Major art museums in Detroit, Newark and Brooklyn are prime examples. Forged a century ago or more from idealism and dollars, they are American classics, monuments to Yankee can-do and, in the case of Detroit and Brooklyn, can-do-better-than-Europe. As latecomers to the culture game, American museums had to buy art fast and big, and they did. Their fabulous collections are our national treasures.

But times and fortunes — we all know the story — changed. Depression, recession and politics brought powerful cities to their knees. Populations shifted. Whites left as blacks and new immigrants came; a once predominantly European culture became African, Asian, Latino.

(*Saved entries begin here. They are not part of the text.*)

(* ===== verification/LowLevel.v ===== *)
(** * The low level of a connection: framing, noise session and socket

    Models [concordium-node/src/connection/low_level.rs]: the socket buffer,
    the XX handshake, the reader that reassembles length-prefixed messages
    from arbitrary socket reads and decrypts them chunk by chunk in place, and
    the writer that encrypts, frames and flushes the output queue.

    The noise session is code outside the repository: it is the class [Noise],
    its documented behaviour the classes [NoiseLaws] and [NoiseTransport].
    The socket is a script of the answers the operating system gives. *)

From stdpp Require Import base tactics list gmap strings option numbers.
From Stdlib Require Import ZArith.
From S2P Require Import Prelude.

(** ** The noise session (crate [noiseexplorer_xx])

    [send_message] and [recv_message] work in place on a mutable slice; they
    return whether they succeeded, the slice and the session afterwards. *)

Class Noise := {
  Session : Type;
  Keypair : Type;
  DHLEN : nat;
  MAC_LENGTH : nat;
  init_session : bool -> list byte -> Keypair -> Session;
  is_initiator : Session -> bool;
  get_message_count : Session -> nat;
  send_message : Session -> list byte -> bool * list byte * Session;
  recv_message : Session -> list byte -> bool * list byte * Session;
}.

(** What the code relies on: a slice keeps its length, the role of a session
    never changes, and every message sent or received counts. *)
Class NoiseLaws `{Noise} := {
  init_is_initiator i p k : is_initiator (init_session i p k) = i;
  init_message_count i p k : get_message_count (init_session i p k) = 0%nat;
  send_length s b ok b' s' :
    send_message s b = (ok, b', s') -> length b' = length b;
  recv_length s b ok b' s' :
    recv_message s b = (ok, b', s') -> length b' = length b;
  send_role s b ok b' s' :
    send_message s b = (ok, b', s') -> is_initiator s' = is_initiator s;
  recv_role s b ok b' s' :
    recv_message s b = (ok, b', s') -> is_initiator s' = is_initiator s;
  send_count s b b' s' :
    send_message s b = (true, b', s') ->
    get_message_count s' = S (get_message_count s);
  recv_count s b b' s' :
    recv_message s b = (true, b', s') ->
    get_message_count s' = S (get_message_count s);
  (** an accepted message carries an authentication tag *)
  recv_min_length s b b' s' :
    recv_message s b = (true, b', s') -> (MAC_LENGTH <= length b)%nat;
  mac_length : MAC_LENGTH = 16%nat;
}.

Through all of this the old museums held on. Some were content to be dinosaurs, artifacts, and that worked for a while. But for most, passivity is no longer an option. Savings disintegrate; benefactors die or look elsewhere; people forget that museums are there and what they are for. Reality issues an order: do or die.

Several of our veteran museums are doing by undoing: loosening up the rigid values and temple-of-art models that shaped them, and replacing these with a new “people’s museum” model, unsacred in atmosphere, fluid in values, with complicated answers to the question of what museums are.

The results of this thinking range from great to work-in-progress gauche to soul-selling bad. The goal in most cases is the same: to get visitors through the door. People bring museums to life. Lively museums feel young and hip, which brings rewards.

At least that’s the idea. Time will tell. For now, as these older museums give it a whirl, they are setting examples that younger or better cushioned institutions should study. If they don’t, and the economy continues its descent, they’ll be out there too.

Detroit Institute of Arts

The most striking change in institutional fortunes has been witnessed at the Detroit Institute of Arts, partly because the museum’s form and ambitions were so grand. Founded in 1888, and later housed in a majestic Beaux-Arts building two miles from the city’s downtown area, it was both a civic and cultural monument, “dedicated by the people of Detroit to the knowledge and enjoyment of art,” according to the words carved over its front door.

The collection is extraordinary, with renowned pictures by Jan van Eyck, Pieter Bruegel the Elder and Giovanni Bellini; one of the country’s premier troves of 19th-century American painting; and — the modernist pièce de résistance — Diego Rivera’s “Detroit Industry” murals, a proletarian fantasy paid for in 1934 by a heavy-hitting local patron, the industrialist Edsel Ford.

Comparable largess is all but nonexistent in Detroit today. Wealthy industrialists have faded from the scene. The Michigan state government gives almost no money to the institute, the city even less. In 1997 Detroit built the Museum of African-American History across the street from the institute, its spanking newness in sharp contrast to its older, crumbling neighbor.

Graham W. J. Beal, who arrived as director that year, has done much to stop the decline, largely — and this is where other museums should pay attention — through the use of material at hand. In 2007, to attract the city’s black majority and woo back white suburbanites, the museum unveiled a top-to-bottom rethinking of all the permanent galleries, with strategic shifts in emphasis.

The museum’s very fine African collection, developed by the curator Michael Kan, was placed upfront, near a main entrance, where it offers a cool yet absorbing introduction to the institute’s imperious interior. A gallery for African-American art, including Detroit artists, was added upstairs: it’s an important gesture, although something should have been done to make it look commanding rather than dutiful.